Что в конце концов, по прошествии более чем недели, постепенно положило конец бойне без разбора — это была проблема уборки трупов. Погода в эти дни была жаркой и дождливой. Непогребённые тела, которыми, как выразился премьер–министр Тьер в распоряжении своим префектам, были «теперь вымощены улицы Парижа», взбухали во влажной жаре, и город начал вонять.
«Эти нищие», — писала буржуазная газета, «которые нам при жизни причинили столько вреда, продолжают и после своей смерти вредить нам». Газета «Temps» сетовала: «Кто не помнит этого, даже если он смотрел лишь несколько минут на сквер перед башней Saint Jacques, который превратился в скотобойню? На этой влажной, незадолго до этого разрыхлённой земле тут и там выглядывают головы, руки, ноги или кисти рук, и вместе с землёй замечают лица трупов, которые одеты в форму Национальной Гвардии. Это ужасно. Отвратительный запах висит над этим садом; в некоторых местах он превращается в вонь». А «Paris Journal» 2‑го июня с отвращением вскричал: «Положить конец убийствам! Мы не желаем этого больше! Даже убийц и поджигателей — нет! Мы требуем не помилования, а отсрочки. Не убивать больше!»
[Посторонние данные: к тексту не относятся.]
(** ** New messages and deliveries *)

(** The message just numbered: its number is the room's last, so no cursor is
    past the one before, and nobody has a delivery of it yet. *)
Definition cursor_before (d : Db) (c : string) (n : Z) (r : string) : Prop :=
  forall v, db_recipient_cursors d !! (r, c) = Some v -> v < n.

Lemma cursors_message id m u s s' :
  sql_insert t_messages id m s = (inr u, s') -> numbered (st_db s) m ->
  cursors_ok (st_db s) -> cursors_ok (st_db s').
Proof.
  intros (_ & Hid & _ & _ & ->)%sql_insert_ok Hm (Hrefs & Hn & Hmsg & Hc). cbn in Hid.
  assert (forall id' dl, db_deliveries (st_db s) !! id' = Some dl -> dl_message dl <> id) as Hne.
  { intros id' dl Hdl Heq. destruct (Hrefs id' dl Hdl) as [? ?]. congruence. }
  split_and!; [|exact Hn| |].
  - intros id' dl Hdl. cbn in *. rewrite lookup_insert_is_Some'. right. by eapply Hrefs.
  - intros id' m' Hid'. cbn in Hid'. apply lookup_insert_Some in Hid' as [[_ <-]|[_ Hid']]; [exact Hm|].
    by eapply Hmsg.
  - intros r c v Hv. destruct (Hc r c v Hv) as [? Hp]. split; [done|]. apply (passed_ext (st_db s)); [|done].
    intros id' dl m' Hdl Hp'. exists id', dl. split_and!; [done| |done]. revert Hp'.
    unfold pendingMessage. cbn. destruct (dl_acked dl); [done|].
    rewrite lookup_insert_ne; [done|]. intros Heq. by eapply Hne.
Qed.

Lemma cursors_delivery id dl m u s s' :
  sql_insert t_deliveries id dl s = (inr u, s') -> db_messages (st_db s) !! dl_message dl = Some m ->
  cursor_before (st_db s) (ms_conversation m) (ms_sequence m) (dl_recipient dl) ->
  cursors_ok (st_db s) -> cursors_ok (st_db s').
Proof.
  intros (_ & Hid & _ & _ & ->)%sql_insert_ok Hm Hb (Hrefs & Hn & Hmsg & Hc).
  split_and!; [|exact Hn|exact Hmsg|].
  - intros id' dl' Hid'. cbn in *. apply lookup_insert_Some in Hid' as [[_ <-]|[_ ?]]; [eauto|by eapply Hrefs].
  - intros r c v Hv. destruct (Hc r c v Hv) as [? Hp]. split; [done|].
    intros id' dl' m' Hid' Hp' Hc'. cbn in Hid'. apply lookup_insert_Some in Hid' as [[_ <-]|[_ Hid']].
    + unfold pendingAt, pendingMessage in Hp'. case_bool_decide as Hr; [|done].
      destruct (dl_acked dl); [done|]. cbn in Hp'. simplify_eq. by apply Hb.
    + by eapply (Hp id' dl' m').
Qed.

Section Accept.
Context `{Env}.

(** Message [id] is stored, and the recipients of [rs] have not passed it. *)
Definition awaiting (id : string) (m : MessageRow) (rs : list string) (d : Db) : Prop :=
  db_messages d !! id = Some m /\
  forall r, r ∈ rs -> cursor_before d (ms_conversation m) (ms_sequence m) r.

Definition routing (id : string) (m : MessageRow) (rs : list string) (d : Db) : Prop :=
  cursors_ok d /\ awaiting id m rs d.

Lemma insertDelivery_routing id m rs r :
  r ∈ rs -> preserves (routing id m rs) (insertDelivery id r).
Proof.
  intros Hr s u s' Hi [HI Ha]. split; [|by step_back Hi]. unfold insertDelivery in Hi. tx_inv Hi.
  destruct Ha as [Hm Hb]. eapply (cursors_delivery _ _ m _ _ _ Hi); [done| |done].
  by apply Hb.
Qed.

Lemma advance_routing id m rs r c :
  r ∉ rs -> preserves (routing id m rs) (advanceRecipientCursor r c).
Proof.
  intros Hr s u s' Ha [HI [Hm Hb]]. apply advance_ok in Ha as [HI' (x & Heq & Hx & _)]; [|done].
  split; [done|]. rewrite Heq. split; [done|]. intros r' Hr' v Hv. cbn in Hv.
  rewrite Hx in Hv; [by eapply Hb|]. intros [= -> _]. done.
Qed.

(** The recipients [storeMessage] writes a delivery for. *)
Definition delivered (target : string) (endpoints roles : list string) : list string :=
  routedEndpoints target endpoints ++ routedRoles target roles.

Lemma routed_valid target endpoints e :
  (forall e, e ∈ endpoints -> ValidEndpoint e = true) ->
  e ∈ routedEndpoints target endpoints -> ValidEndpoint e = true.
Proof. intros Hv [_ He]%list_elem_of_filter. by apply Hv. Qed.

Lemma endpoint_not_role e r : ValidEndpoint e = true -> e <> roleRecipient r.
Proof. intros He ->. unfold ValidEndpoint in He. by rewrite roleRecipient_not_valid in He. Qed.

Lemma routeEndpoint_routing c id m target endpoints roles e :
  (forall e, e ∈ endpoints -> ValidEndpoint e = true) -> e ∈ endpoints ->
  preserves (routing id m (delivered target endpoints roles)) (routeEndpoint c id target e).
Proof.
  intros Hv He. unfold routeEndpoint. destruct (_ || _) eqn:Hb.
  - apply insertDelivery_routing, elem_of_app. left. apply list_elem_of_filter.
    split; [|done]. bool_or; naive_solver.
  - apply advance_routing. intros [Hin|Hin]%elem_of_app.
    + apply list_elem_of_filter in Hin as [Hcond _]. bool_or; naive_solver.
    + apply list_elem_of_fmap in Hin as (r & Heq & _). by apply (endpoint_not_role e r); [apply Hv|].
Qed.

Lemma roleRecipient_inj r r' : roleRecipient r = roleRecipient r' -> r = r'.
Proof. unfold roleRecipient. intros [= Heq]. exact Heq. Qed.

Lemma routeRole_routing c id m target endpoints roles r :
  (forall e, e ∈ endpoints -> ValidEndpoint e = true) -> r ∈ roles ->
  preserves (routing id m (delivered target endpoints roles)) (routeRole c id target r).
Proof.
  intros Hv Hr.
  assert (roleRecipient r ∈ delivered target endpoints roles ->
    target <> TelegramUserParticipant /\ (target = "" \/ r = target)) as Hin.
  { intros [Hin|Hin]%elem_of_app.
    - apply routed_valid in Hin; [|done]. by destruct (endpoint_not_role _ r Hin).
    - apply list_elem_of_fmap in Hin as (r' & ->%roleRecipient_inj & Hin).
      by apply list_elem_of_filter in Hin as [? _]. }
  unfold routeRole. case_bool_decide as Ht; [|destruct (_ || _) eqn:Hb].
  - apply advance_routing. intros ?%Hin. naive_solver.
  - apply insertDelivery_routing, elem_of_app. right. apply list_elem_of_fmap_2, list_elem_of_filter.
    split; [|done]. bool_or; naive_solver.
  - apply advance_routing. intros ?%Hin. bool_or; naive_solver.
Qed.

Lemma storeMessage_cursors id m target u s s' :
  storeMessage id m target s = (inr u, s') -> members_valid (st_db s) -> numbered (st_db s) m ->
  (forall r, cursor_before (st_db s) (ms_conversation m) (ms_sequence m) r) ->
  cursors_ok (st_db s) -> cursors_ok (st_db s').
Proof.
  intros Hs Hmv Hnum Hb HI. unfold storeMessage in Hs. tx_inv Hs.
  set (endpoints := receivingEndpoints (st_db s0) (ms_conversation m) (ms_from m)) in *.
  set (roles := receivingRoles (st_db s1) (ms_conversation m)) in *.
  assert (forall e, e ∈ endpoints -> ValidEndpoint e = true) as Hv.
  { assert (members_valid (st_db s0)) as Hmv0 by by step_back Hm.
    intros e (v & Hv & _)%elem_of_receivingEndpoints. by eapply Hmv0. }
  assert (routing id m (delivered target endpoints roles) (st_db s0)) as HR.
  { split; [by eapply cursors_message|].
    apply sql_insert_ok in Hm as (_ & _ & _ & _ & ->). split; [cbn; by rewrite lookup_insert_eq|].
    intros r _. apply Hb. }
  assert (routing id m (delivered target endpoints roles) (st_db s1)) as HR1.
  { revert HR. eapply (preserved _ _ _ _ _ Hm0). apply preserves_for_each. intros e He.
    by apply routeEndpoint_routing. }
  assert (routing id m (delivered target endpoints roles) (st_db s')) as [? _]; [|done].
  revert HR1. eapply (preserved _ _ _ _ _ Hs). apply preserves_for_each. intros r Hr.
  by apply routeRole_routing.
Qed.

Lemma allocate_ok c n s s' :
  allocateSequence c s = (inr n, s') -> cursors_ok (st_db s) ->
  cursors_ok (st_db s') /\ 1 <= n /\
  (exists cv, db_conversations (st_db s') !! c = Some cv /\ cv_next_sequence cv = n) /\
  forall r, cursor_before (st_db s') c n r.
Proof.
  intros Ha HI. unfold allocateSequence in Ha. tx_inv Ha.
  pose proof (cursors_update_room c _ bumpSequence ltac:(intros; cbn; lia) _ _ _ Hm HI) as HI'.
  apply sql_update_ok in Hm as [(-> & _)|(_ & cv & Hcv & _ & _ & _ & ->)]; [done|].
  cbn in Ha, Hcv. rewrite lookup_insert_eq in Ha. cbn in Ha. simplify_eq.
  destruct HI as (_ & Hn & _ & Hc). split_and!; [done| | |].
  - specialize (Hn _ _ Hcv). lia.
  - exists (bumpSequence cv). split; [cbn; by rewrite lookup_insert_eq|done].
  - intros r v Hv. destruct (Hc r c v Hv) as [[_ (cv' & Hcv' & ?)] _]. simplify_eq. lia.
Qed.

Lemma acceptMessage_cursors machineID key requestHash target now row c from body :
  (forall n, ms_conversation (row n) = c /\ ms_sequence (row n) = n) ->
  forall a s s', acceptMessage machineID key requestHash target now row c from body s = (inr a, s') ->
  members_valid (st_db s) -> cursors_ok (st_db s) -> cursors_ok (st_db s').
Proof.
  intros Hrow a s s' Ha Hmv HI. unfold acceptMessage in Ha. tx_inv Ha.
  assert (cursors_ok (st_db s2)) as HI2 by (step_back Hm1; step_back Hm0; by step_back Hm).
  assert (members_valid (st_db s2)) as Hmv2 by (step_back Hm1; step_back Hm0; by step_back Hm).
  assert (members_valid (st_db s3)) as Hmv3 by by step_back Hm2.
  apply allocate_ok in Hm2 as (HI3 & Hpos & (cv & Hcv & Hn) & Hb); [|done].
  destruct (Hrow a3) as [Hc Hs].
  step_back Hm5. step_back Hm4. eapply storeMessage_cursors; [exact Hm3|done| | |done].
  - exists cv. rewrite Hc, Hs. split; [done|]. lia.
  - by rewrite Hc, Hs.
Qed.

Lemma append_cursors input : keeps_given members_valid cursors_ok (AppendMessage input).
Proof.
  unfold AppendMessage, validBody. keep_given. intros s r s' Ht HJ HI.
  apply appendTransaction_ok in Ht as [(_ & -> & _)|(_ & _ & Ha & _)]; [done|].
  by eapply acceptMessage_cursors in Ha.
Qed.

Lemma inbound_cursors input : keeps_given members_valid cursors_ok (AppendTelegramInbound input).
Proof.
  unfold AppendTelegramInbound, ValidateTelegramInbound. keep_given. intros s r s' Ht HJ HI.
  apply inboundTransaction_ok in Ht as [(_ & -> & _)|(_ & Ha & _)]; [done|].
  by eapply acceptMessage_cursors in Ha.
Qed.

Lemma direct_room_cursors low high from to now :
  preserves cursors_ok (getOrCreateDirectConversation low high from to now).
Proof.
  intros s c s' Hg HI.
  apply getOrCreateDirectConversation_ok in Hg as [(row & _ & _ & ->)|(_ & Hc & _ & ->)]; [done|].
  change (cursors_ok (set_conversations (<[c := newConversationRow now None]>
    (db_conversations (st_db s))) (st_db s))).
  pose proof HI as (_ & Hn & _). apply cursors_rooms; [| |done].
  - intros c' cv' [[_ <-]|[_ Hc']]%lookup_insert_Some; [done|by eapply Hn].
  - intros c' cv' Hc'. exists cv'. split; [|lia]. cbn. rewrite lookup_insert_ne; [done|]. congruence.
Qed.
#[local] Hint Resolve direct_room_cursors : preserve.

Lemma sendDirect_cursors input low high requestHash now :
  preserves cursors_ok (sendDirect input low high requestHash now).
Proof.
  intros s a s' Hs HI. unfold sendDirect in Hs. tx_inv Hs.
  assert (cursors_ok (st_db s4)) as HI4.
  { step_back Hm3. step_back Hm2. step_back Hm1. step_back Hm0. by step_back Hm. }
  apply allocate_ok in Hm4 as (HI5 & Hpos & (cv & Hcv & Hn) & Hb); [|done].
  set (id := uuid_NewString (st_supply s4)) in *. set (row := directRow _ _ _ _ _) in *.
  set (rs := [roleRecipient (dm_ToRole input)]).
  assert (routing id row rs (st_db s6)) as HR.
  { split.
    - eapply cursors_message; [exact Hm5| |done]. exists cv. split; [done|]. cbn. lia.
    - apply sql_insert_ok in Hm5 as (_ & _ & _ & _ & ->). split; [cbn; by rewrite lookup_insert_eq|].
      intros r _. apply Hb. }
  assert (routing id row rs (st_db s8)) as [HI8 _].
  { assert (routing id row rs (st_db s7)) as HR7 by by step_back Hm6. revert HR7.
    apply (preserved _ _ _ _ _ Hm7). apply insertDelivery_routing. set_solver. }
  step_back Hm10. step_back Hm9. by step_back Hm8.
Qed.

Lemma directTransaction_cursors input low high requestHash now :
  preserves cursors_ok (directTransaction input low high requestHash now).
Proof.
  intros s r s' [(-> & _)|(_ & Ha & _)]%directTransaction_ok HI; [done|].
  exact (sendDirect_cursors _ _ _ _ _ _ _ _ Ha HI).
Qed.
#[local] Hint Resolve directTransaction_cursors : preserve.

Lemma op_cursors op : keeps_given members_valid cursors_ok (run_op op).
Proof.
  destruct op; simpl; lazymatch goal with
  | |- keeps_given _ _ (void (AppendMessage _)) => apply keeps_given_void, append_cursors
  | |- keeps_given _ _ (void (AppendTelegramInbound _)) => apply keeps_given_void, inbound_cursors
  | _ => apply keeps_given_of; try apply keeps_void; keep_maintain; keep; preserve
  end.
Qed.

#[export] Instance cursors_invariant : RelayInvariant (fun d => members_valid d /\ cursors_ok d).
Proof.
  split.
  - apply Stable_under; [apply _|intros p d HI; exact HI|exact op_cursors].
  - split; [apply inv_empty|]. split_and!; by intros ? ?.
Qed.

(** A recipient's cursor never passes mail it has not dealt with: in every
    reachable state the cursor lies between zero and the room's last sequence
    number, strictly below every pending delivery of that recipient there. *)
Theorem cursor_below_pending r c v s :
  reachable s -> db_recipient_cursors (st_db s) !! (r, c) = Some v ->
  (exists cv, db_conversations (st_db s) !! c = Some cv /\ 0 <= v <= cv_next_sequence cv) /\
  forall id dl m, db_deliveries (st_db s) !! id = Some dl -> pendingAt (st_db s) r dl = Some m ->
    ms_conversation m = c -> v < ms_sequence m.
Proof.
  intros Hs Hv. pose proof (reachable_invariant _ _ Hs : members_valid _ /\ cursors_ok _) as [_ HC].
  destruct HC as (_ & _ & _ & Hc). destruct (Hc r c v Hv) as [[H0 (cv & Hcv & Hle)] Hp].
  split; [by exists cv|exact Hp].
Qed.
End Accept.

(** ** Cursors never move back *)

Definition cursors_grow (d0 d : Db) : Prop :=
  forall k v, db_recipient_cursors d0 !! k = Some v ->
    exists v', db_recipient_cursors d !! k = Some v' /\ v <= v'.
Число жертв никогда не было установлено. За семнадцать тысяч убранных с улиц, парков и общественных мест тел город Париж в течение июня представил правительству счета: это минимальное число. Однако сюда не включены те, чьи тела уже были убраны их товарищами по заключению или которые гнили в крепостных рвах Ла Муэтте. Оценки общего числа лежат между двадцатью тысячами и тридцатью тысячами, называлась также цифра в сорок тысяч. На десять тысяч больше или меньше — это неизвестно. Для сравнения: за шестнадцать месяцев Парижского Террора с апреля 1793 до июля 1794 года, которыми ещё и сегодня заполнены исторические книги, в Париже было казнено точное число в 2596 человек.
После бойни — судебные процессы. Здесь мы имеем точные цифры. 36309 арестованных остались живыми в руках победоносной армии, и ещё в течение нескольких лет двадцать шесть военных судов, состоявших из четырнадцати генералов, двухсот шестидесяти шести полковников и двухсот восьмидесяти четырёх майоров, были заняты вынесением приговоров. Последний смертный приговор был приведен в исполнение в 1875 году. Большое число правда более не казнили, а они были депортированы в исправительные колонии Гвианы или Новой Каледонии.
Перед этой ужасной и неутомимой местью стоишь как оглушённый. Безумие первой кровавой оргии и затем хладнокровное ожесточение в течение нескольких лет террора правосудия — как они сочетаются с высококультурной, высокообразованной французской буржуазией семидесятых годов, с людьми belle–epoque [31]? Во всём охотно обвинили бы озверевшую солдатню, но это невозможно: французская армия действовала не спонтанно и не самовольно. Её злодеяния совершались по приказу сверху и позже были вознаграждены блестящими парадами и множественной раздачей орденов.
И Тьер не единственный виновный: большинство Национального Собрания было ещё кровожаднее, чем глава правительства, и Париж утончённых людей восторженно аплодировал его жестокости. Нет, бойня Коммуны была преступлением целого класса; и хотя оно было совершено хладнокровно, рационально его невозможно объяснить, а можно только психологически. Она не объясняется гневом и оправданным негодованием — поджоги и расстрелы заложников в последние дни Коммуны легковесны по сравнению с ужасами после её поражения, они сами уже были реакцией на убийства пленных версальскими войсками. Это можно объяснить только нечистой совестью и скрытым страхом.
Нечистой совестью: поскольку Париж рабочих остался верным решению сентября 1870 года — решению о народной войне против осаждающих немцев; в то время как буржуазная Франция как раз в конце концов капитуляцией перед немцами оттянула неизбежную при народной войне социальную революцию. А скрытый страх — в том, что эту революцию надолго невозможно удержать, что ей принадлежит будущее. Ужасные политические преступления и жестокости почти всегда начинались из страха перед будущим; и никакая революция никогда не бывает столь жестока, как реакция, которая ещё раз с трудом победила революцию.